MN Healthcare Reform


Healthcare reform.jpg

Position Summary

Healthcare reform for all Minnesotans is one of my top priorities. We need private healthcare reform not continuing the ObamaCare mandates, which have been a disaster. ObamaCare has resulted in skyrocketing premiums and deductibles.  A 2017 study by the Department of Human Services (DHS) indicated that 1.2 million Minnesotans did not seek needed health care due to high costs in 2017.  

In order to fulfill the ObamaCare mandates states were incentivized to expand Medicaid. It is important to understand that Medicaid reimburses doctors and hospitals at a financial loss. According to a Star Tribune article dated 5/5/2019, 30 hospitals in Minnesota are currently listed as financially distressed and 12 rural hospitals had negative operating margins and are in danger of closing.  The result has been that rural hospitals no longer belong to their communities; they belong to large healthcare conglomerates. 

Healthcare executives in large metropolitan areas are making decisions on the amount of healthcare available in your rural communities not based upon need, but on costs.  We are also facing a severe doctor shortage in the near future.  All of these concerns have been aggravated and exasperated by the implementation of Obamacare. 

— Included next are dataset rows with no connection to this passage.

(** A creation fails at the worker, the client opens another session, then closes the
    failed one and opens a third. *)
Definition demo_failed : list event :=
  [ERegisterWorker 1 (EnvWorkerRegistry.demo_worker 0); ECreate 2 2 "s1" (demo_request "k1");
   EBindingReply 0 3 3 demo_refused;
   ECreate 4 4 "s2" (demo_request "k2"); EBindingReply 0 5 5 (demo_reply (VStr "token"));
   EClose 6 6 "s1";
   ECreate 7 7 "s3" (demo_request "k3"); EBindingReply 0 8 8 (demo_reply (VStr "token"))].

Definition ready_sessions (s : system) : list SessionId :=
  v_id <$> bfilter (λ v, bool_decide (v_state v = SessionState.READY)) (views (gw s)).

(** A failed session gives its quota back twice.  The failure of a creation releases
    the quota of the application and leaves a FAILED session; closing that session releases
    the quota again, this time that of another session.  Here an application whose limit is
    one session gets a second one while the first is open. *)
Theorem failed_session_releases_twice :
  let s := run (interp := demo_interpreter) demo_failed demo_init in
  GatewayOrder.legal_run (interp := demo_interpreter) demo_failed demo_init ∧
  max_sessions_per_application demo_config = 1 ∧
  ready_sessions s = ["s2"; "s3"] ∧ AdmissionController.sessions (holding s) = ["app"; "app"] ∧
  get_or (AdmissionController._sessions (admission (gw s))) "app" 0 = 1.
Proof.
  split; [vm_compute; split_and!; try exact I; by repeat intros ?%elem_of_cons || set_solver|].
  vm_compute. split_and!; reflexivity.
Qed.

Definition demo_dispatch (sid : SessionId) (o : EnvOperation.t) (rid : RequestId) : event :=
  EDispatch 4 4 4 sid o (VDict []) rid None false.

(** One operation at a time in the whole gateway: the session of the running one is closed,
    another session calls, the first call is answered, and a third call comes. *)
Definition demo_one_operation : AdmissionConfig := {|
  require_auth := false; tokens := ∅; max_sessions_per_application := 2;
  max_inflight_operations_per_application := 4; max_inflight_operations_per_session := 4;
  max_total_inflight_operations := 1 |}.
Definition demo_init1 : system := init 1 300 300 600 30 8 demo_one_operation Priority.INTERACTIVE true.
(** What a batch is.  A batch holds at most the batch size, requests of one
    compatibility key, in order of priority, deadline and arrival; it is taken out of the
    queue and nothing else is lost or reordered into it; it is never issued inside a
    version fence while requests are in flight; and no other bucket that is ready has a
    more urgent first request. *)
Theorem next_batch_spec (c : SchedulerConfig) (s : t) (inflight : list PendingRequest) (now : time) :
  reachable c (s, inflight) →
  let (s', batch) := next_batch now s in
  zlen batch ≤ limit_of s ∧ queued s ≡ₚ batch ++ queued s' ∧
  StronglySorted (le_rel item_leb) batch ∧
  (batch ≠ [] → ∃ k b, buckets s !! k = Some b ∧ (∀ p, p ∈ batch → p ∈ b ∧ compat_key p = k) ∧
     (fenced s = true → inflight = []) ∧
     ∀ k' b', buckets s !! k' = Some b' → ready now s (sel s b') = true →
       key_leb (rank_of batch) (rank_of (sel s b')) = true).
Proof.
  intros [Hwf _]%scheduler_reachable_wf. simpl in Hwf. pose proof (limit_pos s) as Hl.
  destruct (next_batch_cases now s) as [[-> _]|(k & b & Hf & Hin & -> & _ & Hall)].
  { split; [unfold zlen; simpl; lia|]. split; [done|]. split; [constructor|done]. }
  apply (items_lookup _ _ _ (wf_buckets _ _ Hwf)) in Hin.
  destruct (take_batch_spec k b s inflight Hwf Hin) as (_ & _ & Hq & _).
  split; [apply selectable_length; lia|]. split; [done|]. split.
  { eapply strongly_sorted_sublist; [apply selectable_sublist|]. apply sort_by_sorted. apply _. }
  intros _. exists k, b. split; [done|]. split; [|split].
  - intros p Hp. assert (p ∈ b) as Hpb.
    { eapply elem_of_submseteq; [exact Hp|apply selectable_submseteq]. }
    split; [done|]. by apply (wf_bucket _ _ Hwf _ _ Hin).
  - intros Hfe. destruct Hf as [?|Hz]; [congruence|]. rewrite (wf_total _ _ Hwf) in Hz.
    destruct inflight; [done|]. unfold zlen in Hz. simpl in Hz. lia.
  - intros k' b' Hb'. apply (Hall (k', b')). by apply lookup_Some_items.
Qed.

Lemma next_batch_spec_witness :
  ident <$> (next_batch 10 demo2).2 = [2; 1] ∧ zlen (next_batch 10 demo2).2 ≤ limit_of demo2.
Proof.
  split; [vm_compute; reflexivity|].
  pose proof (next_batch_spec demo_config demo2 [] 10 demo2_scheduled) as H.
  destruct (next_batch 10 demo2) as [s' batch]. apply H.
Defined.

(** [time_until_ready] announces the next batch exactly.  Asked at [now], it answers a
    delay of at most [delta] if and only if [next_batch] issues a nonempty batch at
    [now + delta] (the state being otherwise unchanged): the worker that sleeps for the
    announced time neither polls in vain nor oversleeps. *)
Theorem time_until_ready_exact (now delta : time) (s : t) (Hd : 0 ≤ delta) :
  (next_batch (now + delta) s).2 ≠ [] ↔ ∃ d, time_until_ready now s = Some d ∧ d ≤ delta.
Proof. by apply batch_ready_iff. Qed.

Lemma time_until_ready_exact_witness :
  time_until_ready 10 demo1 = Some 10 ∧
  ((next_batch (10 + 9) demo1).2 ≠ [] ↔ ∃ d, time_until_ready 10 demo1 = Some d ∧ d ≤ 9).
Proof. split; [vm_compute; reflexivity|]. by apply time_until_ready_exact. Defined.

(** Progress.  When nothing is in flight and the quotas are positive, a nonempty queue
    is never stuck: [time_until_ready] answers, with at most the configured wait if no
    request comes from the future, and a batch is issued after that time. *)
Theorem queue_makes_progress (c : SchedulerConfig) (s : t) (now : time) :
  reachable c (s, []) → queued s ≠ [] →
  0 < max_inflight_per_application c → 0 < max_inflight_per_session c →
  (∀ p, p ∈ queued s → enqueued_at p ≤ now) →
  ∃ d, time_until_ready now s = Some d ∧ 0 ≤ d ≤ wait_of s ∧ (next_batch (now + d) s).2 ≠ [].
Proof.
  intros [Hwf Hc]%scheduler_reachable_wf Hq Ha Hs Hnow. simpl in *.
  assert (∃ k b p l, (k, b) ∈ items (buckets s) ∧ sel s b = p :: l) as (k & b & p & l & Hin & Hsel).
  { unfold queued, values in Hq. destruct (items (buckets s)) as [|[k b] its] eqn:Hits; [done|].
    assert (Hin : (k, b) ∈ items (buckets s)) by (rewrite Hits; by left).
    exists k, b. assert (Hb : b ≠ []).
    { apply (wf_bucket _ _ Hwf k b). by apply (items_lookup _ _ _ (wf_buckets _ _ Hwf)). }
    unfold sel, _selectable. destruct (sort_by item_leb b) as [|p cs] eqn:Hsort.
    { pose proof (sort_by_perm item_leb b) as Hp. rewrite Hsort in Hp.
      by apply Permutation_nil_l in Hp. }
    pose proof (limit_pos s). destruct (Z.to_nat (limit_of s)) eqn:Hn; [lia|]. simpl.
    rewrite (proj2 (has_quota_spec p ∅ ∅ s)); [eexists p, _; split; [by left|done]|].
    split.
    - intros Hne. rewrite (wf_app _ _ Hwf _ Hne). unfold of_app. rewrite count_nil, Hc. done.
    - rewrite (wf_session _ _ Hwf). unfold of_session. rewrite count_nil, Hc. done. }
  assert (Hready : ready (now + wait_of s) s (sel s b) = true).
  { unfold ready. rewrite Hsel. apply orb_true_iff. right. apply Z.leb_le.
    assert (Hold : oldest (p :: l) ≤ enqueued_at p).
    { unfold oldest. clear. induction l as [|q l IH]; simpl; lia. }
    assert (enqueued_at p ≤ now); [|lia]. apply Hnow. unfold queued.
    assert (p ∈ b) as Hp.
    { eapply elem_of_submseteq; [|apply (selectable_submseteq b (limit_of s) s)].
      fold (sel s b). rewrite Hsel. by left. }
    apply list_elem_of_In, in_concat. exists b. split; apply list_elem_of_In; [|done].
    apply list_elem_of_fmap. by exists (k, b). }
  assert (Hw : 0 ≤ wait_of s) by (unfold wait_of; lia).
  assert (Hf : (next_batch (now + wait_of s) s).2 ≠ []).
  { destruct (next_batch_cases (now + wait_of s) s) as [[_ [[_ Hi]|Hall]]|(k' & b' & _ & _ & -> & Hr & _)].
    - rewrite (wf_total _ _ Hwf) in Hi. done.
    - pose proof (Hall (k, b) Hin) as Hnr. discriminate (eq_trans (eq_sym Hready) Hnr).
    - by eapply ready_nonempty. }
  apply batch_ready_iff in Hf as (d & Hd & Hle); [|done]. exists d.
  assert (0 ≤ d).
  { unfold time_until_ready in Hd. destruct (fenced s && _); [done|].
    by eapply scan_ready_nonneg in Hd. }
  split; [done|]. split; [done|]. apply batch_ready_iff; [done|]. by exists d.
Qed.

Lemma queue_makes_progress_witness :
  ∃ d, time_until_ready 10 demo2 = Some d ∧ 0 ≤ d ≤ wait_of demo2 ∧
    (next_batch (10 + d) demo2).2 ≠ [].
Proof.
  apply (queue_makes_progress demo_config demo2 10 demo2_scheduled);
    [vm_compute; discriminate|reflexivity|reflexivity|].
  intros p Hp. vm_compute in Hp. set_unfold. destruct Hp as [->|[->|[]]]; vm_compute; discriminate.
Defined.

End InferenceBatchScheduler.
(* ===== verification/EnvBindings.v ===== *)
(** * Bindings: how sessions get lanes of pools ([rollout_runtime/workers/env_worker.py])

    [create_binding], [_ensure_pool], [release_binding] and [_evict_idle_pools] of
    [RuntimeEnvWorker], with [EnvPoolManager.ensure_pool]: a session is bound to a lane of
    the pool of its environment spec, the pool is built on demand under a lock, an unhealthy
    one is replaced, idle ones are evicted.  Each pool is a system of [EnvPool.v].

    Every binding is a coroutine ([binder]), cut where it awaits: the lock of the pool key,
    the closing of an old pool, the building of a new one, the creation of a slot.  A binder
    is known to its pool by its tag.  [pool_locks] keeps who holds a lock; which waiter gets
    a free one is left open.  A build or a closing in a thread takes effect where it ends:
    the lock keeps every other binding of the key away meanwhile.

    Theorem: while no pool is marked unhealthy, two sessions never share a lane, whatever
    builds, evictions, growths and releases interleave.  A concrete run shows that replacing
    an unhealthy pool can put two sessions on one lane. *)

From stdpp Require Import pretty.
From S2P Require Import Prelude Codec Api EnvPool.

Open Scope string_scope.
Open Scope list_scope.
Open Scope Z_scope.

Module EnvBindings.
Import EnvPool.

(** [digest()], [pool_size] and [effective_max_pool_size()] of an [EnvSpecMsg]. *)
Record env_spec := Spec { digest : string; size : nat; max_slots : Z }.

(** Where a binder awaits, or how it ended. *)
Inductive stage :=
  | WaitsLock
  | Closes (old : nat)
  | Builds
  | WaitsSlot (pid : nat)
  | Over.
Record binder := Binder { b_session : string; b_spec : env_spec; b_stage : stage }.

(** The owner of a pool lock: a binder, or the eviction. *)
Inductive owner := ByBinder (b : nat) | ByEviction.

(** A [SessionSlot]: pool key, lane, and the binder that made it. *)
Record binding := Bound { key : string; lane : Z; maker : nat }.

Record t := Bindings {
  table : gmap string nat;
  objects : gmap nat sys;
  pool_locks : gmap string owner;
  sessions : gmap string binding;
  binders : list binder;
}.

Definition set_table (x : gmap string nat) (w : t) : t := Bindings x (objects w) (pool_locks w) (sessions w) (binders w).
Definition set_objects (x : gmap nat sys) (w : t) : t := Bindings (table w) x (pool_locks w) (sessions w) (binders w).
Definition set_locks (x : gmap string owner) (w : t) : t := Bindings (table w) (objects w) x (sessions w) (binders w).
Definition set_sessions (x : gmap string binding) (w : t) : t := Bindings (table w) (objects w) (pool_locks w) x (binders w).
Definition set_binders (x : list binder) (w : t) : t := Bindings (table w) (objects w) (pool_locks w) (sessions w) x.

Definition on_pool (pid : nat) (f : sys → sys) (w : t) : t := set_objects (alter f pid (objects w)) w.
Definition to_stage (b : nat) (s : stage) (w : t) : t :=
  set_binders (alter (λ x, Binder (b_session x) (b_spec x) s) b (binders w)) w.
Definition lock (k : string) (o : owner) (w : t) : t := set_locks (<[k := o]> (pool_locks w)) w.
Definition unlock (k : string) (w : t) : t := set_locks (delete k (pool_locks w)) w.

Definition tag (b : nat) : string := pretty (Z.of_nat b).
Definition marks (n : Z) (s : sys) : sys :=
  set_pool (set_marks (unhealthy (pool s)) (pending_bindings (pool s) + n) (evicting (pool s)) (pool s)) s.
Definition set_evicting (b : bool) (s : sys) : sys :=
  set_pool (set_marks (unhealthy (pool s)) (pending_bindings (pool s)) b (pool s)) s.
Definition set_unhealthy (s : sys) : sys :=
  set_pool (set_marks true (pending_bindings (pool s)) (evicting (pool s)) (pool s)) s.

(** A pool that may serve: [core is not None and not unhealthy and not evicting]. *)
Definition has_core (p : EnvPool.t) : bool := if the_core p then true else false.
Definition serves (s : sys) : bool :=
  has_core (pool s) && negb (unhealthy (pool s)) && negb (evicting (pool s)).
(** [self.pools.find(key)] *)
Definition find (k : string) (w : t) : option (nat * sys) :=
  match table w !! k with
  | Some pid => match objects w !! pid with Some s => Some (pid, s) | None => None end
  | None => None
  end.

(** ** [create_binding] *)

Definition held_lane (name : string) (s : sys) : option Z := snd <$> (snd <$> list_find (λ h, h.1 = name) (held s)).
Definition is_creation (name : string) (f : flight) : bool :=
  match f with Creating (ForSession n) | Created (ForSession n) _ => String.eqb n name | _ => false end.

(** The binder after its acquisition moved: it has a slot, it waits for the creation, or
    the acquisition failed. *)
Definition continue (b pid : nat) (x : binder) (w : t) : t :=
  match objects w !! pid with
  | Some s =>
      match held_lane (tag b) s with
      | Some i => to_stage b Over
          (set_sessions (<[b_session x := Bound (digest (b_spec x)) i b]> (sessions w)) (on_pool pid (marks (-1)) w))
      | None =>
          if existsb (is_creation (tag b)) (flying s) then to_stage b (WaitsSlot pid) w
          else to_stage b Over (on_pool pid (marks (-1)) w)
      end
  | None => w
  end.
(** [pool.pending_bindings += 1; return pool], then the first segment of [acquire_or_grow]. *)
Definition take (b pid : nat) (x : binder) (w : t) : t :=
  continue b pid x (on_pool pid (λ s, EnvPool.exec (Acquire (tag b)) (marks 1 s)) w).

(** [create_binding] up to its first [await]. *)
Definition create_binding (sid : string) (spec : env_spec) (w : t) : t :=
  match sessions w !! sid with
  | Some _ => w
  | None =>
      let b := length (binders w) in
      let x := Binder sid spec WaitsLock in
      let w := set_binders (binders w ++ [x]) w in
      match find (digest spec) w with
      | Some (pid, s) => if serves s then take b pid x w else w
      | None => w
      end
  end.

(** [async with lock], and the second check. *)
Definition lock_granted (b : nat) (x : binder) (w : t) : t :=
  let k := digest (b_spec x) in
  if bool_decide (is_Some (pool_locks w !! k)) then w
  else
    match find k w with
    | Some (pid, s) =>
        if negb (has_core (pool s)) then to_stage b Builds (lock k (ByBinder b) w)
        else if serves s then take b pid x w
        else if negb (in_use (pool s) =? 0) then to_stage b Over w
        else to_stage b (Closes pid) (lock k (ByBinder b) w)
    | None => to_stage b Builds (lock k (ByBinder b) w)
    end.
Definition closed (b old : nat) (x : binder) (w : t) : t :=
  let k := digest (b_spec x) in
  let w := on_pool old (λ s, set_pool (after close (pool s)) s) w in
  to_stage b Builds (if bool_decide (table w !! k = Some old) then set_table (delete k (table w)) w else w).

(** [EnvPoolManager.ensure_pool]: the pool of the key; a new object when there is none with
    a core. *)
Definition ensure_pool (spec : env_spec) (grows vector : bool) (w : t) : t * nat :=
  let k := digest spec in
  match find k w with
  | Some (pid, s) =>
      if has_core (pool s) then (w, pid)
      else let new := fresh (dom (objects w)) in
        (set_table (<[k := new]> (table w)) (set_objects (<[new :=
          init k (Z.of_nat (size spec)) (max_slots spec) (Core (Z.of_nat (size spec)) grows vector)]> (objects w)) w), new)
  | None => let new := fresh (dom (objects w)) in
      (set_table (<[k := new]> (table w)) (set_objects (<[new :=
        init k (Z.of_nat (size spec)) (max_slots spec) (Core (Z.of_nat (size spec)) grows vector)]> (objects w)) w), new)
  end.
(** The build returned or raised. *)
Definition built (b : nat) (x : binder) (form : option (bool * bool)) (w : t) : t :=
  let w' := unlock (digest (b_spec x)) w in
  match form with
  | Some (grows, vector) => let '(w', pid) := ensure_pool (b_spec x) grows vector w' in take b pid x w'
  | None => to_stage b Over w'
  end.
Example repr64_examples :
  repr64 (round64 (1 # 40)) = "0.025" ∧ repr64 (int_div 1 3) = "0.3333333333333333" ∧
  repr64 (fadd (round64 (1 # 10)) (round64 (2 # 10))) = "0.30000000000000004" ∧
  repr64 (of_int (10 ^ 16)) = "1e+16" ∧ repr64 (of_int 123456789012345680) = "1.2345678901234568e+17" ∧
  repr64 (of_int (10 ^ 15)) = "1000000000000000.0" ∧ repr64 (round64 (1 # 100000)) = "1e-05" ∧
  repr64 (round64 (-15 # 100000)) = "-0.00015" ∧ repr64 (of_int 120) = "120.0".
Proof. vm_compute. done. Qed.

(** ** Reading a [repr] back *)

Fixpoint read_digits (s : string) (acc : Z) (n : Z) : Z * Z * string :=
  match s with
  | String c s' =>
      if code_between 48 57 c then read_digits s' (acc * 10 + (Z.of_nat (nat_of_ascii c) - 48)) (n + 1) else (acc, n, s)
  | EmptyString => (acc, n, s)
  end.
Definition read_exponent (s : string) : Z :=
  match s with
  | String e s' =>
      if Ascii.eqb e "e" then
        match s' with
        | String "-" s'' => - (read_digits s'' 0 0).1.1
        | String "+" s'' => (read_digits s'' 0 0).1.1
        | _ => (read_digits s' 0 0).1.1
        end
      else 0
  | EmptyString => 0
  end.
Definition read_decimal (s : string) : Q :=
  let '(m, _, s) := read_digits s 0 0 in
  let '(m, k, s) := match s with String "." s' => read_digits s' m 0 | _ => (m, 0, s) end in
  (inject_Z m * pow10 (read_exponent s - k))%Q.
(** The number whose [repr] this is, if it is finite. *)
Definition float_value (s : string) : option Q :=
  if member s ["nan"; "inf"; "-inf"] then None
  else Some (match s with String "-" s' => Qopp (round64 (read_decimal s')) | _ => round64 (read_decimal s) end).
Definition chosen_policy (p : PolicyRequest) : string :=
  default (default_policy_id cfg) (p' ← policy_id p; if str_true p' then Some p' else None).

Definition with_policy_info (p : PolicyRequest) (r : ActionResponse) (s : StepResult) : StepResult :=
  Step (s_request_id s) (s_session_id s) (s_binding_token s) (s_episode_id s) (s_operation_seq s) (s_observation s)
    (s_reward s) (s_terminated s) (s_truncated s)
    (assoc_insert "policy_id" (VStr (chosen_policy p))
      (assoc_insert "model_version" (VStr (r_model_version r)) (s_info s)))
    (s_side_effect_applied s) (s_executed_horizon s) (s_per_step s).

Definition _policy_step_inner (a : option nat) (k : nat) (p : PolicyRequest) (c : CommandEnvelope) (due : option Z)
    (prio : Priority.t) : task StepResult :=
  let rid := c_request_id c in let seq := c_operation_seq c in
  _sync_lockstep_slot k ≫= λ _,
  now (_require_running_episode k) ≫= λ _,
  now (_check_cancelled a) ≫= λ _,
  o ← now (require_observation k);
  s ← now (slot_of k);
  response ← request_inference a (session_id s) o p rid seq c due prio;
  now (no_error response) ≫= λ _,
  now (_check_cancelled a) ≫= λ _,
  block ← now (decode (r_actions response));
  step ← _step_slot a k (truncate_chunk p block) rid seq;
  mret (with_policy_info p response step).

Definition policy_infer (sid : string) (p : PolicyRequest) (c : CommandEnvelope) : task PolicyInferResult :=
  k ← now (_require_slot sid None);
  _sync_lockstep_slot k ≫= λ _,
  o ← now (require_observation k);
  s ← now (slot_of k);
  r ← request_inference None (session_id s) o p (c_request_id c) None c (c_deadline c) (c_priority c);
  now (no_error r) ≫= λ _,
  s ← now (slot_of k);
  mret (Inferred (r_request_id r) (session_id s) (binding_token s) (episode_id s) (r_actions r) (r_model_version r)
    (r_auxiliary_outputs r) (obs_step_index o)
    [("policy_id", VStr (chosen_policy p)); ("terminated", VBool (terminated s)); ("truncated", VBool (truncated s))]).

If you have doubts, listen to the comments by former presidential Democrat candidate John Delaney who raised this question in a debate: “If you go to every hospital in this country and you ask them one question, which is ‘how would it have been for you last year if every one of your bills were paid at the Medicare rate?’ Every single hospital administrator said they would close.”

John Delaney also brought up his fear about the low reimbursement of government run healthcare. “If you start underpaying all the healthcare providers, you’re going to create a two-tier market where wealthy people buy their healthcare with cash…. while people like my dad, the union electrician, will be forced into an underfunded (government rationed healthcare) system.”

I completely agree.

Democrats support a single-payer health insurance plan in Minnesota which will create skyrocketing costs, higher taxes, less access to healthcare, and a two-tier health care system; one for the rich who will have immediate access and another second-rate healthcare system for the rest of us.

The Leven Group did a study estimating the cost of a government run, single-payer health insurance plan in Minnesota at $35 billion per year. For perspective, Minnesota’s 2017 two-year biennium budget was $46 billion.  If we were to implement a single-payer health plan it would increase the biennium budget in Minnesota to over $100 billion.  This is completely unrealistic and unsustainable! 

For further evidence considerer the false promises and lies under Obamacare causing millions of Americans to suffer:

False: “You can keep your doctor.”

False: “You can keep your current health insurance plan.”

False: “Your family health insurance premiums will go down $2500 a year.”

False: “Senior citizens would not be jeopardized.”

False: “No one earning less than $250,000 a year would see a tax increase.”

False: “Obamacare would create 4 million new jobs; 400,000 almost immediately.”

Patient-centered, market-driven solutions and reforms will make the patient “King” of their healthcare decisions and when implemented under the Republican healthcare plan it will:

  • Lower healthcare costs

  • Increase patient access for all Minnesotans.

  • Reduce and eventually eliminate the uninsured.

  • Cover pre-existing conditions.

  • Free the doctor to practice medicine.

  • Allow patients to keep the doctor of their choice. 

  • Raise reimbursement rates to doctors and hospitals ending cost shifting.

  • Improve overall healthcare outcomes for patients.

  • Reduce or eliminate taxes and mandates and frivolous lawsuits that drive up healthcare costs.

  • Create transparency in healthcare so patients can actually see and compare the cost of their care.

Having a competitive healthcare system that reimburses doctors and hospitals at a more reasonable rate ispossible here in Minnesota; however, we must vote out politicians who promise free healthcare for all (including illegal immigrants) and then tell us the lie that we will receive excellent healthcare access.  This is not possible without bankrupting our state and implementing a second-rate rationed healthcare system for the majority of Minnesotans. 

We can and we must do better for ourselves and our children and grandchildren!